With a more optimistic view of Britain’s economy, McCafferty is unlikely to follow Posen as the main advocate of easier policy on the Monetary Policy Committee when he takes up his post in September.
In May, the CBI was forecasting economic growth of 0.6 percent for this year, with inflation averaging 3.0 percent, and McCafferty has expressed doubts about weak official data that show Britain is in its second recession in four years.
On Thursday, the central bank launched a third round of asset purchases to support the ailing economy, known as quantitative easing, announcing it would buy 50 billion pounds of gilts with newly created money over the next four months.
“For now, we assume he is broadly in agreement with the path that the MPC is taking, but will not be the cheerleader for it that Adam Posen was,” said Nomura economist Philip Rush.
Analysts said McCafferty’s business background could be a welcome addition to the MPC, which has in the past been criticised for being out-of-touch with the real economy, though the committee would miss Posen’s academic heft.

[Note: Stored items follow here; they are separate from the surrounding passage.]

(** ** The parsed form of a text, in the specification's words

    Sections 4.1 and 4.2 of the specification give, type by type, the value
    a text stands for: a duration by the duration grammar, a text verbatim,
    a boolean by its tokens, an integer in base 10 within the declared
    width, a float, a timestamp by RFC 3339, a list by splitting on commas,
    trimming the pieces, dropping the empty ones and parsing each remaining
    piece, and an optional reference as a reference to the parsed pointee.
    No other type has a parsed form.  This is written from those rules, not
    from [setValueFromString]. *)
Fixpoint parsedForm (w : World) (t : ty) (s : string) {struct t}
  : option value :=
  match t with
  | TDuration => VInt <$> ParseDuration w s
  | TString => Some (VString s)
  | TBool => VBool <$> strconv.ParseBool s
  | TInt bits => VInt <$> strconv.ParseInt s bits
  | TUint bits => VUint <$> strconv.ParseUint s bits
  | TFloat bits => VFloat <$> ParseFloat w s bits
  | TTime => VTime <$> ParseRFC3339 w s
  | TSlice r =>
      VSlice <$> mapM (match r with
                       | Here e => parsedForm w e
                       | Decl _ => fun _ => None
                       end) (segments s)
  | TPtr r =>
      VPtr <$> match r with
               | Here e => parsedForm w e s
               | Decl _ => None
               end
  | TStruct _ | TOther _ => None
  end.

(** No variable that is set makes the bind fail: every tagged field that
    the walker binds from the record type [t], and whose variable is set,
    has a text that the binder parses. *)
Definition setVariablesParse (w : World) (t : ty) : Prop :=
  forall p sf s,
    fieldAt (decls w) t p = Some sf -> exported sf = true ->
    isLeaf (decls w) (Type_ sf) = true -> noTag (Tag sf) = false ->
    getenv w (Tag sf) = Some s -> parsed w (Type_ sf) s <> None.

(** The same, checked by a walk of the type down to the depth [n]. *)
Fixpoint variablesParse (w : World) (n : nat) (t : ty) : bool :=
  match n with
  | O => false
  | S k =>
      forallb (fun sf =>
                 if exported sf then
                   match descend (decls w) (Type_ sf) with
                   | Some t' => variablesParse w k t'
                   | None =>
                       if noTag (Tag sf) then true
                       else match getenv w (Tag sf) with
                            | Some s =>
                                match parsed w (Type_ sf) s with
                                | Some _ => true
                                | None => false
                                end
                            | None => true
                            end
                   end
                 else true)
              (fieldsOf t)
  end.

“He’s not going to fill Posen’s shoes in terms of intellectual or academic rigour,” said David Tinsley, UK economist at BNP Paribas.
“But to be fair the committee might be perceived as being a bit over balanced towards ‘academics’. He (McCafferty) is filling that gap in the committee for a business economist,” Tinsley added.
The CBI has history as a breeding ground for BoE policymakers. Arch-hawk Andrew Sentence was formerly chief economist there, and ex-MPC member Kate Barker also worked for the business lobby group. BoE policymaker Richard Lambert quit has post on the MPC early to lead the CBI.
Durham University-educated McCafferty, who is 56 years old, has been chief economic adviser at the CBI since 2001. He was formerly head of macroeconomics at energy giant BP plc (BP.L) and director of international economics at Natwest Markets.
Finance minister George Osborne praised McCafferty’s strong business background, which helped him beat 28 other applicants to the post.
“His broad professional experience in business and industry, as well as his knowledge of the UK economy, will be extremely valuable to the Committee in dealing with the challenges it faces now and in the future,” Osborne said in a statement.
BoE Governor Mervyn King also welcomed McCafferty’s appointment. “He is a respected economist with industrial experience and he will be a welcome addition to the Monetary Policy Committee,” King said.
But McCafferty’s appointment will disappoint those who had hoped the Treasury would appoint a female candidate. Barker, who left at the end of May 2010 was the last woman MPC member.
The Treasury said only seven of the 29 applicants were women. “The Government would like to see a greater number of women apply for future appointments and will continue to encourage them to do so,” the finance ministry said in a statement.